Tuesday, May 17, 2022

Q&A with Natalie Jenner

 


 

 

Natalie Jenner is the author of the new historical novel Bloomsbury Girls. She also has written the novel The Jane Austen Society. She has been a lawyer, a career coach, and a bookstore owner. She lives in Oakville, Ontario.

 

Q: What inspired you to write Bloomsbury Girls, and how did you choose a Bloomsbury bookshop as the book's location?

 

A: During the first wave of the pandemic, I was really missing visiting bookshops – I was also heavily promoting The Jane Austen Society at the time, and found myself missing the characters as I spoke about them.

 

Then around the time of that book’s release in May 2020, I rewatched the movie 84 Charing Cross Road and I remember thinking that there was a whole other story in there, about the many staff and their different roles and departments.

 

I told my agent that I was thinking about writing a new novel that would follow Evie Stone, the servant-girl-turned-literary-sleuth from The Jane Austen Society, into a London bookshop where the women employees would be at odds with the men in charge: in this way, I would satisfy two things that the pandemic was making me crave.

 

My agent told me that my editor had already suggested something to that effect, and I am someone who really responds to anything that feels even remotely like fate.

 

And I already knew and loved Persephone Books in London, which is a shop dedicated to reviving and reprinting 20th-century commercial works by women (one of the themes to this book) and used to be located on Lamb’s Conduit Street in Bloomsbury.

 

So, location ended up one of the easiest parts of the book to decide upon!

 

Q: You mentioned Evie Stone--you bring back several of the characters from The Jane Austen Society in this new book. How did you decide on the characters to highlight again?

 

A: Evie was always going to be the most central to the new book because she was the youngest character in The Jane Austen Society and the one with the least settled future.

 

I don’t plot or outline when I write, so when I started writing that first chapter, right away it was the characters most likely to be in London and involved in some way with Evie’s academic and career pursuits that popped onto the page.

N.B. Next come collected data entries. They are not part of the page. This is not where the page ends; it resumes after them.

(** The links of the list without [e]. *)
Lemma ring_unlink nx pv d l e :
  NoDup (d :: l) -> e ∈ l -> ring nx pv (d :: l) ->
  exists prev next, nx !! e = Some next /\ pv !! e = Some prev /\ prev ∈ d :: rem e l /\ next ∈ d :: rem e l /\
    ring (<[e := 0]> (<[prev := next]> nx)) (<[e := 0]> (<[next := prev]> pv)) (d :: rem e l).
Proof.
  intros Hn (l1 & l2 & ->)%list_elem_of_split Hr. apply NoDup_cons in Hn as Hn'. destruct Hn' as [Hd Hn'].
  assert (He : e ∉ d :: l1 ++ l2).
  { apply not_elem_of_cons. split; [intros ->; apply Hd, elem_of_app; right; by left|]. rewrite <- (rem_split e l1 l2) by done. rewrite elem_rem. tauto. }
  rewrite rem_split by done. exists (last_of e (l2 ++ d :: l1)), (first_of e (l2 ++ d :: l1)). split_and!.
  - by apply (ring_next nx pv (d :: l1) e l2).
  - by apply (ring_prev nx pv (d :: l1) e l2).
  - rewrite last_of_app, last_of_cons. destruct (last_of_in d l1) as [->|?]; [by left|]. right. apply elem_of_app. by left.
  - destruct l2 as [|y l2]; [by left|]. right. apply elem_of_app. right. by left.
  - eapply ring_frame; [|apply (ring_remove nx pv (d :: l1) e l2); [done|by destruct l2|done]].
    intros x Hx. rewrite !(lookup_insert_ne _ e) by (intros <-; done). done.
Qed.

Lemma unlink_lru_ok s B L H e :
  page_part s B L H -> e ∈ B ++ L ++ H -> sh_lru_usage s = charges (v_core (sview s)) (B ++ L ++ H) ->
  exists s', unlink_lru e s = (Ok tt, s') /\ page_part s' (rem e B) (rem e L) (rem e H) /\ list_frame s s' /\
    sh_lru_usage s' = charges (v_core (sview s')) (rem e (B ++ L ++ H)) /\ sh_lru_high_usage s' <= sh_lru_high_usage s.
Proof.
  intros [Hn Hr Hb Hl HB HL HH Hlu Hhu Hc Hbd Hcap] He Hu. set (d := sh_lru_high_pri s) in *.
  destruct (ring_unlink _ _ _ _ _ Hn He Hr) as (prev & next & En & Ep & Hprev & Hnext & Hr').
  destruct (ring_some s _ e Hr) as [h Eh]; [by right|].
  assert (Hin : forall p, p ∈ d :: rem e (B ++ L ++ H) -> is_Some (sh_heap s !! p)).
  { intros p Hp. eapply ring_some; [exact Hr|]. apply elem_of_cons in Hp as [->|[Hp _]%elem_rem]; [by left|by right]. }
  assert (F : hl_next (lh_page_link h) = next /\ hl_prev (lh_page_link h) = prev).
  { unfold sview, view in En, Ep. cbn [v_pn v_pp] in En, Ep. rewrite lookup_fmap, Eh in En, Ep. by injection En as <-; injection Ep as <-. }
  assert (Hde : e <> d) by (apply NoDup_cons in Hn as [Hx _]; intros ->; done).
  pose proof (boundary_rem d e B (L ++ H) _ prev _ Hn Hde He Hr Ep) as HbB.
  pose proof (boundary_rem d e (B ++ L) H (v_pp (sview s)) prev (v_pn (sview s))) as HbL. rewrite <- !(assoc_L (++)) in HbL. specialize (HbL Hn Hde He Hr Ep).
  unfold unlink_lru. st_step (deref_ok _ _ _ Eh). destruct F as [-> ->]. rewrite !st_modify.
  set (s0 := if sh_lru_low_pri s =? e then with_low_pri prev s else s).
  set (s1 := if sh_lru_bottom_pri s0 =? e then with_bottom_pri prev s0 else s0).
  assert (E1 : s1 = with_bottom_pri (last_of d (rem e B)) (with_low_pri (last_of d (rem e (B ++ L))) s)).
  { rewrite HbB, HbL, <- Hb, <- Hl. unfold s1, s0. clear. destruct s as [? ? ? ? ? ? lp ? bp ? ?]; cbn. destruct (lp =? e); cbn; destruct (bp =? e); done. }
  clearbody s1. subst s1. clear s0.
  match goal with |- context [(mbind ?k (assign next _)) ?s1] => destruct (page_remove_ok e prev next s1 (λ _, modify (λ s, with_lru_usage (wrap64 (sh_lru_usage s - lh_charge h)) s) ≫= λ _,
    match in_cache_priority h with
    | PriHigh => modify (λ s, with_high_usage (wrap64 (sh_lru_high_usage s - lh_charge h)) s)
    | PriLow => modify (λ s, with_low_usage (wrap64 (sh_lru_low_usage s - lh_charge h)) s)
    | PriBottom => mret tt end)) as (h' & E & V); [by exists h|by apply Hin|by apply Hin|] end.
  rewrite E. clear E. rewrite st_modify. cbv beta. change (sview (with_bottom_pri _ _)) with (sview s) in V.
  pose proof (charge_at_some _ _ _ Eh) as Hce. pose proof (charge_at_nonneg _ e Hc) as Hce0. rewrite Hce in Hce0.
  pose proof (charges_rem (v_core (sview s)) e _ (proj2 (proj1 (NoDup_cons _ _) Hn)) He) as Hsum. rewrite Hce in Hsum.
  assert (Hplace : v_place (sview s) !! e = Some (in_cache_priority h)) by (unfold sview, view; cbn [v_place]; by rewrite lookup_fmap, Eh).
  pose proof (charges_nonneg _ (rem e (B ++ L ++ H)) Hc) as Hpos.
  pose proof (charges_nonneg _ B Hc). pose proof (charges_nonneg _ L Hc). pose proof (charges_nonneg _ H Hc). pose proof Hbd as Hbd0. rewrite !charges_app in Hbd.
  assert (Hparts : NoDup B /\ NoDup L /\ NoDup H) by (apply NoDup_cons in Hn as [_ Hn]; apply NoDup_app in Hn as (? & _ & (? & _ & ?)%NoDup_app); done).
  destruct Hparts as (HnB & HnL & HnH).
  assert (Hpart : match in_cache_priority h with PriBottom => (e ∈ B) /\ (e ∉ L) /\ (e ∉ H) | PriLow => (e ∉ B) /\ (e ∈ L) /\ (e ∉ H) | PriHigh => (e ∉ B) /\ (e ∉ L) /\ (e ∈ H) end).
  { destruct (decide (e ∈ B)) as [HeB|HeB]; [pose proof (HB _ HeB) as X|]; (destruct (decide (e ∈ L)) as [HeL|HeL]; [pose proof (HL _ HeL) as Y|]);
      (destruct (decide (e ∈ H)) as [HeH|HeH]; [pose proof (HH _ HeH) as W|]); try congruence; try (rewrite Hplace in *; simplify_eq);
      repeat match goal with E : in_cache_priority h = _ |- _ => rewrite E end; try done.
    exfalso. rewrite !elem_of_app in He. tauto. }
  set (C := v_core (sview s)) in *.
  exists (with_low_usage (charges C (rem e L)) (with_high_usage (charges C (rem e H)) (with_lru_usage (charges C (rem e (B ++ L ++ H)))
    (with_heap h' (with_bottom_pri (last_of d (rem e B)) (with_low_pri (last_of d (rem e (B ++ L))) s)))))).
  assert (V' : sview (with_heap h' s) = view h') by done. split; [|split; [|split; [|split]]].
  - assert (Eu : wrap64 (sh_lru_usage s - lh_charge h) = charges C (rem e (B ++ L ++ H))) by (rewrite Hu, wrap_small; [lia|unfold fits; lia]).
    cbn [sh_lru_usage with_heap with_bottom_pri with_low_pri]. rewrite Eu. clear Eu.
    destruct (in_cache_priority h); destruct Hpart as (Hi1 & Hi2 & Hi3); unfold modify, mret, st_ret, with_high_usage, with_low_usage; cbn [sh_config sh_heap sh_pages sh_files sh_lru_usage sh_lru_high_usage sh_lru_low_pri sh_lru_low_usage sh_lru_bottom_pri sh_usage sh_stats with_lru_usage with_heap with_bottom_pri with_low_pri].
    + rewrite Hlu, Hhu. pose proof (charges_rem C e H HnH Hi3) as X. pose proof (charges_nonneg C (rem e H) Hc). rewrite Hce in X. rewrite (rem_notin e L Hi2).
      replace (wrap64 _) with (charges C (rem e H)); [done|]. rewrite wrap_small; [lia|unfold fits; lia].
    + rewrite Hlu, Hhu. pose proof (charges_rem C e L HnL Hi2) as X. pose proof (charges_nonneg C (rem e L) Hc). rewrite Hce in X. rewrite (rem_notin e H Hi3).
      replace (wrap64 _) with (charges C (rem e L)); [done|]. rewrite wrap_small; [lia|unfold fits; lia].
    + rewrite (rem_notin e H Hi3), (rem_notin e L Hi2), <- Hlu, <- Hhu. done.
  - assert (HV : sview (with_low_usage (charges C (rem e L)) (with_high_usage (charges C (rem e H)) (with_lru_usage (charges C (rem e (B ++ L ++ H)))
      (with_heap h' (with_bottom_pri (last_of d (rem e B)) (with_low_pri (last_of d (rem e (B ++ L))) s)))))) = view h') by done.
    split; rewrite ?HV, ?V; cbn [up_page v_core v_place v_pn v_pp]; rewrite <- ?rem_app; change (sh_lru_high_pri _) with d; try done.
    + apply NoDup_cons in Hn as [Hx Hn]. apply NoDup_cons. split; [rewrite elem_rem; tauto|]. by apply NoDup_filter.
    + intros p [Hp _]%elem_rem. by apply HB.
    + intros p [Hp _]%elem_rem. by apply HL.
    + intros p [Hp _]%elem_rem. by apply HH.
    + fold C. lia.
  - split; try done; change (sview (with_low_usage _ _)) with (view h'); by rewrite V.
  - change (sview (with_low_usage _ _)) with (view h'). by rewrite V.
  - cbn [sh_lru_high_usage with_low_usage with_high_usage]. rewrite Hhu. by apply charges_rem_le.
Qed.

It felt like unexpectedly running into old friends—in fact, when Yardley later shows up at the shop, I was as surprised as Evie ended up being (the joys of pantsing!). It was as simple and as logical as that.

 

Q: What do you think the novel says about the role of women in the British literary world in the post-WWII period?

 

A: Novels have an interesting history of readership: one thing I learned from researching what turned out to be my first book, is that until later in the last century, men were at least as avid readers and reviewers of Jane Austen as women.

 

Narrow genre categories tended to arise as the production of books became, ironically, cheaper and more diversified.

 

In the first half of the last century, science fiction and fantasy, mystery, psychological thrillers, and romances really took off (today we could add legal thrillers, chick lit, beach reads, and a host of other categories).

 

I think by mid-century, with movies and television starting to dominate the cultural landscape, advertisers began honing in on demographics, and this simply never serves less powerful social groups well.

 

For all the talk that women made the purchasing decisions for the home, men still ran most newspapers, magazines and journals, and I think it’s natural to gravitate towards whatever is pitched as being for you.

 

The end result is that after the war, I think women in countries with powerful media often had a bit of an uphill battle in getting attention for their work.

 

There were always exceptions—Du Maurier, Agatha Christie, Patricia Highsmith—and as an author, I live in the world of exceptions, because that is where possibility lies, and it is because of the efforts of all women writers that someone like me has a job today.

 

Q: The characters include some actual historical figures--what did you see as the right mix of history and imagination as you wrote the novel?

 

A: I am a former lawyer and I tend to edit down as I write, approaching every new word from the position of less-is-more. So when an historical figure did pop up on the page, my only concern was how their presence would propel my characters’ story forward.

 

A good example is Clarissa Spencer-Churchill, about whom many books have been written and who led a wonderfully robust and adventurous life.

 

I wasn’t going to include her at all in the book, until I discovered that she had worked alongside Sonia Blair (George Orwell’s widow, who was already a major cameo character in the story) at the literary journal Horizon, which was about to become a major plot point as I wrote.

 

So I was thrilled to have an excuse to give her a tiny moment in a party scene.

 

Q: What are you working on now?

 

A: I am working on another stand-alone book that brings forward a new character from Bloomsbury Girls, the disaffected shopgirl and budding playwright Vivien. She will end up working as a script doctor at the Cinecittà movie studio in Rome in 1955, which is totally satisfying this former cinema studies undergrad.

 

Q: Anything else we should know?

 

A: I am still mostly at home due to a family member who is at the highest risk of severe Covid, and the emails, encouragement and support from readers who enjoy my books has been the greatest balm for both my husband and me as we muddle our way through this challenging time for everyone. I am so grateful to you all.